问题
I'm trying to read a html page using simple html dom for which an login authorization is needed.
for example: http://example.com/login/ is the login page and http://example.com/page/ is where i should parse the html.
So i used curl to do the login and simple html dom to parse.
But i dont know whether my page login or not, because when i display the response from curl its the login page contents!!

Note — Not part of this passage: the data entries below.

Lemma run_progress st acts cb : NoDup (sent acts) ->
  progress cb (bool_decide (cb ∉ sent acts)) (run_actions acts (start st)).
Proof.
  induction acts as [|a acts IH] using rev_ind; intros Hnd.
  { simpl. split; [|done]. split; [by intros i s (? & _)%live_spec | simpl; set_solver]. }
  rewrite sent_app in *. apply NoDup_app in Hnd as (Hnd & Hdis & _). specialize (IH Hnd).
  rewrite run_app. set (x := run_actions acts (start st)) in *.
  assert (ok x.1) as Hok by (apply run_actions_ok, ok_initial). clearbody x. change (run_actions [a] x) with (act a x).
  destruct (decide (cb ∈ sent [a])) as [Hin|Hout].
  - rewrite bool_decide_true in IH by (intros H; by apply (Hdis cb)).
    rewrite bool_decide_false by set_solver. destruct IH as [_ IH]. exists false. split; [|done]. exists []. split; [done|].
    destruct a as [q cb'| | |e]; [exact IH | set_solver..].
  - destruct (decide (cb ∈ sent acts)) as [Hin|Hout'].
    + rewrite bool_decide_false in IH by tauto. rewrite bool_decide_false by set_solver. by apply act_progress.
    + rewrite bool_decide_true in IH by done. rewrite bool_decide_true by set_solver. destruct IH as [H1 H2].
      destruct (act_silent a x cb) as [H3 H4]; [done..|]. split; [done | congruence].
Qed.

(** A call of [send], [stop] or [dispose] silences every earlier request. *)
Lemma renewal_silent a (x : state) cb : ok x.1 -> (forall e, a <> Event e) -> cb ∉ sent [a] -> silent cb (act a x).1.
Proof.
  intros Hok Ha Hs. destruct a as [q cb'| | |e]; [| | |by destruct (Ha e)].
  all: split; [by intros i s (_ & _ & ? & _)%live_spec|]; intros q' Hq; simpl in Hq.
  all: assert ((S (generation x.1), cb, q') ∈ awaiting x.1) as Hq' by (try done; set_solver).
  all: pose proof (ok_bound x.1 Hok (S (generation x.1), cb)) as Hb; simpl in Hb.
  all: enough (S (generation x.1) <= generation x.1)%nat by lia; apply Hb, elem_of_app; right.
  all: by apply (list_elem_of_fmap_2 fst _ _ Hq').
Qed.

Lemma run_streaming st acts : Dispose ∉ acts -> flag_ok (run_actions acts (start st)).1.
Proof.
  induction acts as [|a acts IH] using rev_ind; intros Hd; [done|]. rewrite run_app.
  specialize (IH ltac:(set_solver)). change (run_actions [a] ?x) with (act a x).
  destruct a as [q cb| | |e]; [done | done | set_solver|]. by apply (outcome_flag _ _ (on_stream_event_outcome e _)).
Qed.

(** ** Theorems *)

(** At most one stream is open: after any sequence of calls and events, every
    source the controller has created is closed except the current one, which
    belongs to the last call of [send], and the streaming flag says whether there
    is a current source until the controller is disposed of. *)
Theorem one_open_source st acts :
  let c := (run_actions acts (start st)).1 in
  (forall i s, sources c !! i = Some s -> closed s = negb (bool_decide (source c = Some i))) /\
  (forall i, source c = Some i -> exists s, sources c !! i = Some s /\ requestGeneration s = generation c) /\
  (Dispose ∉ acts -> streaming c = bool_decide (is_Some (source c))).
Proof.
  intros c. assert (ok c) as [H1 H2 _ _] by (apply run_actions_ok, ok_initial). split_and!.
  - intros i s Hs. case_bool_decide as Hi; [|by apply (H2 i)].
    destruct (H1 i Hi) as (s' & Hs' & _ & Hc). simpl. congruence.
  - intros i Hi. destruct (H1 i Hi) as (s & ? & ? & _). eauto.
  - apply run_streaming.
Qed.

(** C27: the callbacks of a request are used by protocol: if no two calls of
    [send] share their callbacks, then after any sequence of calls and events those
    of a request have been given a sequence of updates, followed by at most one
    completion or error and by nothing after it. *)
Theorem stream_protocol st acts cb :
  NoDup (sent acts) -> exists ended, protocol (calls cb (run_actions acts (start st))) ended.
Proof.
  intros Hnd. destruct (progress_sent cb _ _ (run_progress st acts cb Hnd)) as (ended & Hp & _). eauto.
Qed.
Lemma reasonings_cons p ps : reasonings (p :: ps) = keep_text (p_reasoning p) ++ reasonings ps.
Proof. done. Qed.
Lemma contents_cons p ps : contents (p :: ps) = keep_text (p_content p) ++ contents ps.
Proof. done. Qed.

Lemma no_reasonings ps : Forall (fun p => p_reasoning p = []) ps -> reasonings ps = [].
Proof. induction 1 as [|p ps Hp _ IH]; [done|]. unfold reasonings in *. simpl. by rewrite Hp. Qed.

(** The flushes of some batches, as chunks. *)
Lemma applied_flushes g ps pre m ms' : Forall (fun p => p_generation p = g) ps -> from m = Assistant ->
  reasoning_first ps -> applied g (concat (flushes <$> ps)) (pre ++ [m]) ms' ->
  exists rs cs, texts rs = reasonings ps /\ texts cs = contents ps /\
    ms' = pre ++ [apply_chunks ContentChunk (apply_chunks ReasoningChunk m rs) cs].
Proof.
  intros Hg. revert m. induction Hg as [|p ps Hp _ IH]; intros m Hm Hord Ha.
  { inversion Ha; subst. by exists [], []. }
  simpl in Hord. destruct Hord as [Hord1 Hord2]. simpl in Ha.
  assert (exists now, applied g (concat (flushes <$> ps)) (pre ++ [flush_message p now m]) ms') as [now Ha'].
  { unfold flushes in Ha at 1. unfold flush_message. destruct (p_reasoning p) eqn:Er, (p_content p) eqn:Ec; simpl in Ha.
    { exists (fun _ => fzero). done. }
    all: inversion Ha as [|? ? now ? ? Ha']; subst; exists now; simpl in Ha'; rewrite Nat.eqb_refl in Ha';
      simpl in Ha'; rewrite update_last_snoc in Ha' by done; unfold flush_message in Ha'; by rewrite Er, Ec in Ha'. }
  destruct (flush_chunks p now m) as (r1 & c1 & Hr1 & Hc1 & E). rewrite E in Ha'.
  apply IH in Ha' as (rs & cs & Hrs & Hcs & ->); [|by rewrite !apply_chunks_from | done].
  rewrite reasonings_cons, contents_cons, <- Hr1, <- Hc1, <- Hrs, <- Hcs.
  destruct Hord1 as [Hc|Hr].
  - rewrite Hc in Hc1. destruct c1; [|done]. exists (r1 ++ rs), cs. unfold texts. rewrite fmap_app, apply_chunks_app. done.
  - assert (texts rs = []) as Er by (etrans; [exact Hrs | by apply no_reasonings]). destruct rs; [|done].
    exists r1, (c1 ++ cs). unfold texts. rewrite fmap_app, apply_chunks_app, app_nil_r. done.
Qed.
(* ===== verification/BillingRequestRulesFacts.v ===== *)
(** * Properties of the request rules

    What the editor writes it reads back, for the conditions that survive; which
    conditions do not; and the round trip of combining and splitting. *)

From stdpp Require Import base list numbers strings sets.
From Stdlib Require Import ZArith SpecFloat Lia.
From S2P Require Import Prelude.
From S2P Require Import JsString.
From S2P Require Import JsNumber.
From S2P Require Import JsNumberFacts.
From S2P Require Import JsValue.
From S2P Require Import JsJson.
From S2P Require Import BillingTypes.
From S2P Require Import BillingStructure.
From S2P Require Import BillingRequestRules.

Module RequestRulesFacts.
Import RequestRules.

(** ** Sealed texts

    A text is sealed from depth [k] on for an operator that begins with [o] when
    the scan of [splitExpressionAtTopLevel], at any depth from [k] on and outside
    quotes, passes it without cutting and is as it was afterwards. *)

Fixpoint passes (o : N) (s : jstr) (depth : Z) (quote : quote_state) (skip : bool)
    : option (Z * quote_state * bool) :=
  match s with
  | [] => Some (depth, quote, skip)
  | char :: s' =>
      if skip then passes o s' depth quote false
      else
        match quote with
        | Some q =>
            if (char =? 92)%N then passes o s' depth quote true
            else if (char =? q)%N then passes o s' depth None false
            else passes o s' depth quote false
        | None =>
            if is_quote char then passes o s' depth (Some char) false
            else
              let depth' := (if is_open char then depth + 1
                             else if is_close char then depth - 1 else depth)%Z in
              if negb (depth' =? 0)%Z then passes o s' depth' None false
              else if (char =? 63)%N || (char =? o)%N then None
              else passes o s' depth' None false
        end
  end.

Lemma passes_app o a b d q k :
  passes o (a ++ b) d q k = '(d', q', k') ← passes o a d q k; passes o b d' q' k'.
Proof.
  revert d q k. induction a as [|c a IH]; intros d q k; [done|]. cbn [app passes]. cbv zeta.
  repeat (case_match; try apply IH; try done).
Qed.

Definition skipped (k : bool) : nat := if k then 1 else 0.

Lemma split_passes o op s rest cur parts d q k d' q' k' :
  passes o s d q k = Some (d', q', k') ->
  split_loop (o :: op) (s ++ rest) cur parts d q (skipped k) true
  = split_loop (o :: op) rest (cur ++ s) parts d' q' (skipped k') true.
Proof.
  revert cur d q k. induction s as [|c s IH]; intros cur d q k; cbn [app passes split_loop].
  { intros [= -> -> ->]. by rewrite app_nil_r. }
  cbv zeta. replace (cur ++ c :: s) with ((cur ++ [c]) ++ s) by (by rewrite <- app_assoc).
  destruct k; [apply (IH _ _ _ false)|]. destruct q as [q|]; simpl skipped.
  - destruct (c =? 92)%N; [apply (IH _ _ _ true)|]. destruct (c =? q)%N; apply (IH _ _ _ false).
  - destruct (is_quote c); [apply (IH _ _ _ false)|]. destruct (negb _); [apply (IH _ _ _ false)|].
    destruct (c =? 63)%N; [done|]. destruct (c =? o)%N eqn:Eo; [done|].
    replace (starts_with (o :: op) (c :: s ++ rest)) with false; [apply (IH _ _ _ false)|].
    simpl. by rewrite N.eqb_sym, Eo.
Qed.

Definition sealed (k : Z) (o : N) (s : jstr) : Prop :=
  forall d, (k <= d)%Z -> passes o s d None false = Some (d, None, false).

Lemma sealed_nil k o : sealed k o [].
Proof. done. Qed.

Lemma sealed_app k o a b : sealed k o a -> sealed k o b -> sealed k o (a ++ b).
Proof. intros Ha Hb d Hd. rewrite passes_app, Ha by done. simpl. by apply Hb. Qed.

(** Characters the scan takes no notice of. *)
Definition inert (k : Z) (o c : N) : bool :=
  negb (is_quote c) && negb (is_open c) && negb (is_close c) && ((0 <? k)%Z || negb ((c =? 63)%N || (c =? o)%N)).

Lemma sealed_inert k o s : (0 <= k)%Z -> forallb (inert k o) s = true -> sealed k o s.
Proof.
  intros Hk Hs d Hd. induction s as [|c s IH]; [done|]. simpl in Hs. apply andb_true_iff in Hs as [Hc Hs].
  unfold inert in Hc. rewrite !andb_true_iff, !negb_true_iff in Hc. destruct Hc as [[[H1 H2] H3] H4].
  cbn [passes]. cbv zeta. rewrite H1, H2, H3. destruct (Z.eqb_spec d 0) as [->|Hne]; simpl; [|by apply IH].
  apply orb_true_iff in H4 as [H4|H4]; [apply Z.ltb_lt in H4; lia|]. apply negb_true_iff in H4. rewrite H4. by apply IH.
Qed.

Lemma sealed_parens k o s : (0 <= k)%Z -> (o =? 41)%N = false -> sealed (k + 1) o s -> sealed k o (js "(" ++ s ++ js ")").
Proof.
  intros Hk Ho Hs d Hd. rewrite passes_app.
  assert (passes o (js "(") d None false = Some (d + 1, None, false)%Z) as ->.
  { simpl. by rewrite (proj2 (Z.eqb_neq (d + 1) 0)) by lia. }
  cbn [mbind option_bind]. rewrite passes_app, Hs by lia. change (js ")") with [41%N].
  cbn -[N.eqb Z.eqb Z.sub]. change (is_quote 41) with false. change (is_open 41) with false. change (is_close 41) with true.
  cbv iota. replace (d + 1 - 1)%Z with d by lia. rewrite (N.eqb_sym 41 o), Ho. by destruct (Z.eqb_spec d 0) as [->|].
Qed.

(** Inside double quotes. *)
Lemma passes_body o text s d : json_body text s ->
  passes o (text ++ [34%N]) d (Some 34%N) false = Some (d, None, false).
Proof.
  induction 1 as [|c text s H1 H2 H3 _ IH|e c text s He _ IH|h1 h2 h3 h4 c text s Hh _ IH]; simpl.
  - done.
  - by rewrite H2, H3.
  - done.
  - assert (forall h, is_hex h = true -> (h =? 92)%N = false /\ (h =? 34)%N = false) as Hhex.
    { intros h Hh'. split; apply N.eqb_neq; intros ->; done. }
    unfold hex4 in Hh. destruct (is_hex h1) eqn:E1, (is_hex h2) eqn:E2, (is_hex h3) eqn:E3, (is_hex h4) eqn:E4; try done.
    destruct (Hhex h1 E1) as [-> ->], (Hhex h2 E2) as [-> ->], (Hhex h3 E3) as [-> ->], (Hhex h4 E4) as [-> ->]. done.
Qed.

Lemma sealed_json k o s : sealed k o (json_stringify s).
Proof. intros d _. unfold json_stringify. simpl. apply (passes_body o _ s), json_chars_body. Qed.

(** ** Splitting *)

Lemma drop_spaces_spaces a l : spaces a -> drop_spaces (a ++ l) = drop_spaces l.
Proof.
  unfold drop_spaces. induction 1 as [|c a Hc _ IH]; [done|]. simpl. rewrite Hc.
  destruct (span_while is_space (a ++ l)) as [x y]. exact IH.
Qed.

Lemma trim_around a p b : spaces a -> spaces b -> trim p = p -> trim (a ++ p ++ b) = p.
Proof.
  intros Ha Hb Hp. destruct p as [|c p].
  { simpl. unfold trim. rewrite drop_spaces_spaces by done. rewrite <- (app_nil_r b), drop_spaces_spaces by done. done. }
  assert (drop_spaces (c :: p) = c :: p) as Hd.
  { apply drop_spaces_id. pose proof (trim_head (c :: p)) as Hh. by rewrite Hp in Hh. }
  unfold trim in *. rewrite Hd in Hp. rewrite drop_spaces_spaces by done.
  replace (drop_spaces ((c :: p) ++ b)) with ((c :: p) ++ b).
  - rewrite rev_app_distr, drop_spaces_spaces; [done|]. by apply Forall_rev.
  - symmetry. apply drop_spaces_id. simpl. pose proof (drop_spaces_head (c :: p)) as Hh. by rewrite Hd in Hh.
Qed.

Lemma split_skip operator op rest parts d q :
  split_loop operator (op ++ rest) [] parts d q (length op) false = split_loop operator rest [] parts d q 0 true.
Proof. induction op as [|c op IH]; [by destruct rest | exact IH]. Qed.

(** Cutting sealed pieces joined with the operator between spaces. *)
Lemma split_sealed o op ps cur parts :
  inert 0 o 32 && negb (is_quote o) && negb (is_open o) && negb (is_close o) && negb (o =? 63)%N = true ->
  ps <> [] -> Forall (fun p => passes o p 0 None false = Some (0%Z, None, false) /\ trim p = p) ps -> spaces cur ->
  split_loop (o :: op) (join ([32%N] ++ (o :: op) ++ [32%N]) ps) cur parts 0 None 0 true = Some (parts ++ ps).
Proof.
  intros Ho Hne Hps. rewrite !andb_true_iff, !negb_true_iff in Ho. destruct Ho as [[[[Ho1 Ho2] Ho3] Ho4] Ho5].
  assert (sealed 0 o [32%N]) as Hsp by (apply sealed_inert; [done | simpl; by rewrite Ho1]).
  revert cur parts. induction Hps as [|p ps [Hp Ht] Hps IH]; intros cur parts Hcur; [done|].
  destruct ps as [|p2 ps].
  { simpl join. rewrite <- (app_nil_r p) at 1. rewrite (split_passes o op p [] _ _ _ _ false _ _ _ Hp).
    simpl. do 3 f_equal. pose proof (trim_around cur p [] Hcur ltac:(constructor) Ht) as E. by rewrite app_nil_r in E. }
  rewrite join_cons by done. rewrite (split_passes o op p _ _ _ _ _ false _ _ _ Hp).
  rewrite <- app_assoc. rewrite (split_passes o op [32%N] _ _ _ _ _ false _ _ _ (Hsp 0%Z ltac:(lia))).
  rewrite <- app_assoc. cbn [app split_loop skipped]. rewrite Ho2, Ho3, Ho4, Ho5. simpl negb. cbv iota.
  assert (starts_with (o :: op) (o :: op ++ 32%N :: join (32%N :: o :: op ++ [32%N]) (p2 :: ps)) = true) as ->.
  { apply starts_with_app. by exists (32%N :: join (32%N :: o :: op ++ [32%N]) (p2 :: ps)). }
  simpl Nat.pred. rewrite split_skip.
  rewrite (split_passes o op [32%N] (join (32%N :: o :: op ++ [32%N]) (p2 :: ps)) [] _ _ _ false _ _ _ (Hsp 0%Z ltac:(lia))).
  change (32%N :: o :: op ++ [32%N]) with ([32%N] ++ (o :: op) ++ [32%N]). rewrite IH; [|done | by repeat constructor].
  rewrite <- !app_assoc. by rewrite trim_around by (done || by repeat constructor).
Qed.

(** ** Scanning back what was written *)

Lemma after_app p r : after p (p ++ r) = Some r.
Proof.
  unfold after. rewrite (proj2 (starts_with_app p (p ++ r))) by eauto. by rewrite drop_app_length.
Qed.

Lemma after_all p : after p p = Some [].
Proof. rewrite <- (app_nil_r p) at 2. apply after_app. Qed.

(** A character that a quoted name keeps as it is. *)
Definition plain_char (c : N) : bool :=
  (32 <=? c)%N && negb (c =? 34)%N && negb (c =? 92)%N && negb (is_lead c) && negb (is_trail c).

Definition name_ok (p : jstr) : Prop := p <> [] /\ forallb plain_char p = true.

Lemma plain_char_spec c : plain_char c = true ->
  (32 <= c)%N /\ (c =? 34)%N = false /\ (c =? 92)%N = false /\ is_lead c = false /\ is_trail c = false.
Proof. unfold plain_char. rewrite !andb_true_iff, !negb_true_iff, N.leb_le. tauto. Qed.

Lemma json_chars_plain p : forallb plain_char p = true -> json_chars p = p.
Proof.
  induction p as [|c p IH]; [done|]. simpl. intros [Hc Hp]%andb_true_iff.
  apply plain_char_spec in Hc as (H1 & H2 & H3 & H4 & H5). rewrite H2, H3, H4, H5, IH by done.
  repeat match goal with
  | |- context [(c =? ?n)%N] => rewrite (proj2 (N.eqb_neq c n)) by lia
  | |- context [(c <? ?n)%N] => rewrite (proj2 (N.ltb_ge c n)) by lia
  end. done.
Qed.

Lemma json_name p : name_ok p -> json_stringify p = in_quotes p.
Proof. intros [_ Hp]. unfold json_stringify, in_quotes, quote. by rewrite json_chars_plain. Qed.

Lemma plain_not_quote p : forallb plain_char p = true -> Forall (fun c => not_quote c = true) p.
Proof.
  induction p as [|c p IH]; simpl; [constructor|]. intros [Hc Hp]%andb_true_iff. constructor; [|by apply IH].
  apply plain_char_spec in Hc as (_ & H2 & _). unfold not_quote. by rewrite H2.
Qed.

Lemma scan_name_app p r : name_ok p -> scan_name (in_quotes p ++ r) = Some (p, r).
Proof.
  intros [Hne Hp]. unfold scan_name, in_quotes. rewrite <- !app_assoc, after_app. cbn [mbind option_bind].
  rewrite (span_while_all not_quote p (quote ++ r)) by (done || by apply plain_not_quote).
  destruct p as [|c p]; [done|]. by rewrite after_app.
Qed.

(** What may follow a number: nothing, or a character outside its class. *)
Definition stops (r : jstr) : Prop := match r with c :: _ => number_class c = false | [] => True end.

Lemma scan_number_app n r : n <> [] -> Forall (fun c => number_class c = true) n -> stops r ->
  scan_number (n ++ r) = Some (n, r).
Proof. intros Hne Hn Hr. unfold scan_number. rewrite (span_while_all number_class n r Hn Hr). by destruct n. Qed.

Lemma digit_class c : is_digit c = true -> number_class c = true.
Proof. unfold number_class. by intros ->. Qed.

Lemma digits_class l : Forall (fun c => is_digit c = true) l -> Forall (fun c => number_class c = true) l.
Proof. intros Hl. eapply Forall_impl; [exact Hl|]. apply digit_class. Qed.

I searched through stack in allmost all related questions for many hours but i couldnt find what is going wrong.
below is my code
<?php
$curlPost['username']="username";
$curlPost['password']="pass";
$curlPost['token']="xxxxxxxxxx";
$ch = curl_init();
curl_setopt($ch, CURLOPT_URL , "http://example.com/login/");
curl_setopt($ch, CURLOPT_USERAGENT, "Mozilla/5.0 (Windows; U; Windows NT 5.1; en-US) AppleWebKit/525.13 (KHTML, like Gecko) Chrome/0.A.B.C Safari/525.13");
curl_setopt($ch, CURLOPT_POST, 1);
curl_setopt($ch, CURLOPT_POSTFIELDS, $curlPost);
curl_setopt($ch, CURLOPT_HEADER, true);
curl_setopt($ch, CURLOPT_RETURNTRANSFER, true);
curl_setopt($ch, CURLOPT_FOLLOWLOCATION, true);
curl_setopt($ch, CURLOPT_COOKIEFILE, "cookies.txt");
curl_setopt($ch, CURLOPT_COOKIEJAR, "cookies.txt");
$response= curl_exec ($ch);
curl_close($ch);
And the code to retrieve the html page
$ch = curl_init();
curl_setopt($ch, CURLOPT_URL , "http://example.com/page/");
curl_setopt($ch, CURLOPT_USERAGENT, "Mozilla/5.0 (Windows; U; Windows NT 5.1; en-US) AppleWebKit/525.13 (KHTML, like Gecko) Chrome/0.A.B.C Safari/525.13");
curl_setopt($ch, CURLOPT_HEADER, true);
curl_setopt($ch, CURLOPT_RETURNTRANSFER, 1);
curl_setopt($ch, CURLOPT_FOLLOWLOCATION, 1);
curl_setopt($ch, CURLOPT_COOKIEFILE, "cookies.txt");
curl_setopt($ch, CURLOPT_COOKIEJAR, "cookies.txt");
$reponse= curl_exec ($ch);
curl_close($ch);
echo $response;
?>
Below is what i get in response in the top of my page:
HTTP/1.1 302 Found
Date: Wed, 28 Jan 2015 06:59:44 GMT
Server: Apache
X-Powered-By: PHP/5.3.3
Cache-Control: no-cache
Location: /login
Transfer-Encoding: chunked
Content-Type: text/html; charset=UTF-8
HTTP/1.1 200 OK
Date: Wed, 28 Jan 2015 06:59:45 GMT
Server: Apache
X-Powered-By: PHP/5.3.3
Cache-Control: no-cache
Transfer-Encoding: chunked
Content-Type: text/html; charset=UTF-8
followed by the login page html contents.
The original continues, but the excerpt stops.